Ahead of trade talks with the US, Itsunori Onodera, chair of the Liberal Democratic Party’s Policy Research Council, also said that Japan should not intentionally sell its US Treasury holdings, the largest outside the United States, in retaliation against tariffs levied by US President Donald Trump.
“As a US ally, the government shouldn’t think about intentionally using US Treasury holdings,” Onodera told a programme on public broadcaster NHK, rejecting an opposition lawmaker’s suggestion that Tokyo use its huge holdings of US government debt as a negotiating tool in bilateral trade talks.
By blaming the weak yen for accelerating inflation, Onodera could be signalling that Japanese policymakers consider the yen’s downtrend, rather than its recent rebound, as the bigger problem for the economy.
“The weak yen has been among factors pushing up prices,” Onodera said. “To strengthen the yen, it’s important to strengthen Japanese companies.”
The bilateral trade negotiations this week will likely include the thorny topic of currency policy, with some officials privately bracing for Washington to call on Tokyo to prop up the yen.
The slow pace at which the Bank of Japan (BOJ) is raising interest rates from ultra-low levels could also come under fire, sources have told Reuters.
Tokyo’s top trade negotiator Ryosei Akazawa, the minister for economic revitalisation, will meet Treasury Secretary Scott Bessent on Thursday, two people familiar with the negotiations told Reuters.
Japan has historically sought to prevent its currency from rising too much, as a strong yen would hurt its export-reliant economy.
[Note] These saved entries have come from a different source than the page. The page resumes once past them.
Lemma cb_enter_edge now b b1 :
  cb_enter now b = Some b1 -> cb_state b1 = cb_state b \/ cb_edge b (Gate now) b1.
Proof.
  unfold cb_enter. destruct (cb_state b) eqn:Hs; intros H; inversion H; subst; auto.
  destruct (Z.leb_spec (resetTimeout b) (elapsed_since_failure now b)); inversion H1; subst.
  right. apply edge_open_half_open; auto.
Qed.

Lemma onSuccess_edge b : cb_state (onSuccess b) = cb_state b \/ cb_edge b Succeeded (onSuccess b).
Proof.
  unfold onSuccess. destruct (cb_state b) eqn:Hs; simpl; auto.
  right. apply edge_half_open_closed; auto.
Qed.

Lemma onFailure_edge t b : cb_state (onFailure t b) = cb_state b \/ cb_edge b (Failed t) (onFailure t b).
Proof.
  unfold onFailure. simpl. destruct (Z.leb_spec (failureThreshold b) (failureCount b + 1)); simpl; auto.
  destruct (cb_state b) eqn:Hs; auto.
  - right. apply edge_closed_open; simpl; auto.
  - right. apply edge_half_open_open; simpl; auto.
Qed.

Lemma cb_enter_inv now b b1 :
  cb_inv b -> cb_enter now b = Some b1 -> cb_inv b1 /\ cb_state b1 <> OPEN.
Proof.
  unfold cb_enter, cb_inv. intros Hi. destruct (cb_state b) eqn:Hs; intros H.
  - inversion H; subst. rewrite Hs. split; [intros; congruence|discriminate].
  - destruct (Z.leb_spec (resetTimeout b) (elapsed_since_failure now b)); inversion H; subst.
    simpl. split; [intros _; apply Hi; congruence|discriminate].
  - inversion H; subst. rewrite Hs. split; [exact Hi|discriminate].
Qed.

Lemma onSuccess_inv b : cb_state b <> OPEN -> cb_inv (onSuccess b).
Proof.
  unfold onSuccess, cb_inv. destruct (cb_state b) eqn:Hs; simpl; intros H1 H2; congruence.
Qed.

Lemma onFailure_inv t b : cb_inv b -> cb_inv (onFailure t b).
Proof.
  unfold onFailure, cb_inv. simpl. intros Hi.
  destruct (Z.leb_spec (failureThreshold b) (failureCount b + 1)); simpl; intros Hs.
  - lia.
  - specialize (Hi Hs). lia.
Qed.

Lemma onFailure_half_open t b :
  cb_inv b -> cb_state b = HALF_OPEN -> cb_state (onFailure t b) = OPEN.
Proof.
  unfold onFailure, cb_inv. simpl. intros Hi Hs.
  assert (failureThreshold b <= failureCount b)%Z by (apply Hi; congruence).
  destruct (Z.leb_spec (failureThreshold b) (failureCount b + 1)); simpl; [reflexivity|lia].
Qed.

(** The traced call ends in the breaker [execute] leaves behind. *)
Lemma cb_call_steps_execute {A} b now (outcome : result A) tend :
  snd (cb_call_steps b (now, outcome, tend)) = snd (cb_execute b now outcome tend).
Proof.
  unfold cb_call_steps, cb_execute. destruct (cb_enter now b); [destruct outcome|]; reflexivity.
Qed.
(** ** The bounds invariant *)

(** X18. On a single buffer section of a layout with position, for embedded
    positions without NaN coordinate, [RecalculateBoundingBox] after a vertex
    update leaves the tight box of the embedded positions whatever box the
    caller had supplied; when none was supplied the rescan agrees, corner for
    corner, with the bounds the update had left. *)
Theorem RecalculateBoundingBox_after_vertex_update {V} (Position : V → FVector)
    (g1 : list V → list Z → list Z) (g2 : list FVector → list V → list Z → list Z)
    (junk : V) (s : FRuntimeMeshSection V) (Vs : list V)
    (bb : option FBox) (mv : bool) :
  IsDualBufferSection (base s) = false →
  forallb no_NaN (map Position Vs) = true →
  ∃ r s', UpdateVertexBuffer (H := Build_VertexType V (HasPosition Position) g1 g2)
            junk s Vs bb mv = Some r ∧
          RecalculateBoundingBox (H := Build_VertexType V (HasPosition Position) g1 g2)
            (updated r) = Some s' ∧
          is_tight_box (map Position Vs) (LocalBoundingBox (base s')) ∧
          match bb with
          | None =>
              FBox_eqb (LocalBoundingBox (base (updated r)))
                (LocalBoundingBox (base s')) = true
          | Some _ => True
          end.
Proof.
  intros Hs HP. eexists. eexists.
  split; [apply UpdateVertexBuffer_HasPosition_eq|].
  split; [apply RecalculateBoundingBox_eq|].
  cbv zeta. cbn [updated base set_base LocalBoundingBox set_LocalBoundingBox].
  unfold IsDualBufferSection in Hs.
  assert (Hsrc : ∀ b', bNeedsPositionOnlyBuffer b' = false →
            bounds_source (H := Build_VertexType V (HasPosition Position) g1 g2)
              (MkSection b' Vs) = map Position Vs).
  { intros b' Hb'. unfold bounds_source, IsDualBufferSection.
    cbn [base VertexBuffer Traits]. rewrite Hb'. reflexivity. }
  destruct (FBox_eqb (LocalBoundingBox (base s))
              (proposed_box (map Position Vs) bb)) eqn:E;
    rewrite Hsrc by exact Hs.
  - split; [apply scan_box_tight, HP|]. destruct bb; [exact I|]. exact E.
  - split; [apply scan_box_tight, HP|]. destruct bb; [exact I|].
    cbn [proposed_box]. apply FBox_eqb_refl, scan_box_no_NaN, HP.
Qed.

Lemma RecalculateBoundingBox_after_vertex_update_witness :
  IsDualBufferSection (base example_position_section) = false ∧
  forallb no_NaN (map Position [MkPCVertex (vec 3 (-2) 1) 7]) = true ∧
  ∃ r s', UpdateVertexBuffer (H := example_VertexType_position)
            (MkPCVertex ZeroVector 0) example_position_section
            [MkPCVertex (vec 3 (-2) 1) 7] None true = Some r ∧
          RecalculateBoundingBox (H := example_VertexType_position)
            (updated r) = Some s' ∧
          is_tight_box (map Position [MkPCVertex (vec 3 (-2) 1) 7])
            (LocalBoundingBox (base s')) ∧
          FBox_eqb (LocalBoundingBox (base (updated r)))
            (LocalBoundingBox (base s')) = true.
Proof.
  split; [reflexivity|]. split; [reflexivity|].
  apply (RecalculateBoundingBox_after_vertex_update Position
           (λ _ idx, idx ++ idx) (λ _ _ idx, idx ++ idx)
           (MkPCVertex ZeroVector 0) example_position_section
           [MkPCVertex (vec 3 (-2) 1) 7] None true); reflexivity.
Defined.
Variable json : JsonModules.

(** [francAll(text, { minLength })] of the [franc] package: the ranked
    candidates with their scores. *)
Variable francAll : string → Z → list (string * Qc).

(** *** [index.ts] *)

Definition languageDataMap : list (string * Value) :=
  [ ("en", VRaw (enData json)); ("es", VRaw (esData json));
    ("fr", VRaw (frData json)); ("de", VRaw (deData json));
    ("pt", VRaw (ptData json)); ("it", VRaw (itData json));
    ("nl", VRaw (nlData json)); ("pl", VRaw (plData json));
    ("ru", VRaw (ruData json)) ]%string.

Definition getLanguageData (langCode : string) : M (option DatasetObject) :=
  let normalizedCode := JS.trim (JS.toLowerCase langCode) in
  hit ← cache_has normalizedCode;
  if hit : bool then cache_get normalizedCode
  else
    let rawData := get languageDataMap normalizedCode in
    if truthy rawData then
      obj ← processDataset rawData;
      cache_set normalizedCode obj;;
      mret (Some obj)
    else
      (if bool_decide (normalizedCode ≠ "en"%string)
       then console_warn ("Language " +:+ quote +:+ normalizedCode +:+ quote
                          +:+ " not available, falling back to English")
       else mret tt);;
      hasEn ← cache_has "en";
      (if negb hasEn
       then enDataset ← processDataset (VRaw (enData json));
            cache_set "en" enDataset
       else mret tt);;
      cache_get "en".
(* ===== verification/_CoqProject ===== *)
-Q . S2P
Prelude.v
GoStrings.v
GoPath.v
GoRegexp.v
GoUtf8.v
Apperr.v
Util.v
Manifest.v
Discovery.v
Validation.v
Targets.v
Sha256.v
Filesets.v
Effects.v
Docker.v
DockerExec.v
Lru.v
Client.v
ClientResources.v
ComposeDoc.v
Compose.v
ClientHandler.v
FactoryLock.v
ServiceState.v
Resource.v
Plan.v
Validator.v
Prompt.v
PromptView.v
Orchestrate.v
Ownership.v
Apply.v
Converge.v
Prune.v
Destroy.v
EndToEnd.v
Session.v
ContextCheck.v
Commands.v
CliContext.v
CommandTree.v
Registry.v
Images.v
ImagesCmd.v
ImagesReport.v
HostOps.v
CommandOps.v
VolumeCmd.v
Secrets.v
Doctor.v
RenderCmd.v
SshMux.v
Logger.v
Root.v
RunContext.v
Terminal.v
DashboardData.v
DashboardView.v
Dashboard.v
DashboardFrame.v
DashboardCmd.v
Ui.v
But in recent years, as the BOJ continued its ultra-loose monetary policy while the Federal Reserve raised US interest rates, the yen slid to nearly three-decade lows.
Tokyo intervened to buy the yen in 2022 and again last year, when the US dollar had risen to nearly 160 yen. The Japanese currency has recently rallied in a broad-based sell-off of the US dollar, which fell on Friday as low as 142.895 yen, its lowest since September.
The 10 trading days since Trump hit automakers with tariffs were the most convulsive since the pandemic panic of 2020, as prices of stocks, bonds, oil, gold and the US dollar swung wildly.
Selling in Treasuries – the linchpin safe asset in global markets – was the heaviest for decades. A massive wave of selling that hit US government debt in Asia on Wednesday stoked market speculation that China was among those unloading its holdings.
The Treasury sell-off was among the factors that led Trump to announce a 90-day pause on his “reciprocal” tariff plan, with Bessent likely playing a key role.
Japan held US$1.079 trillion in Treasuries in January, followed by China with US$760.8 billion, according to Treasury Department data.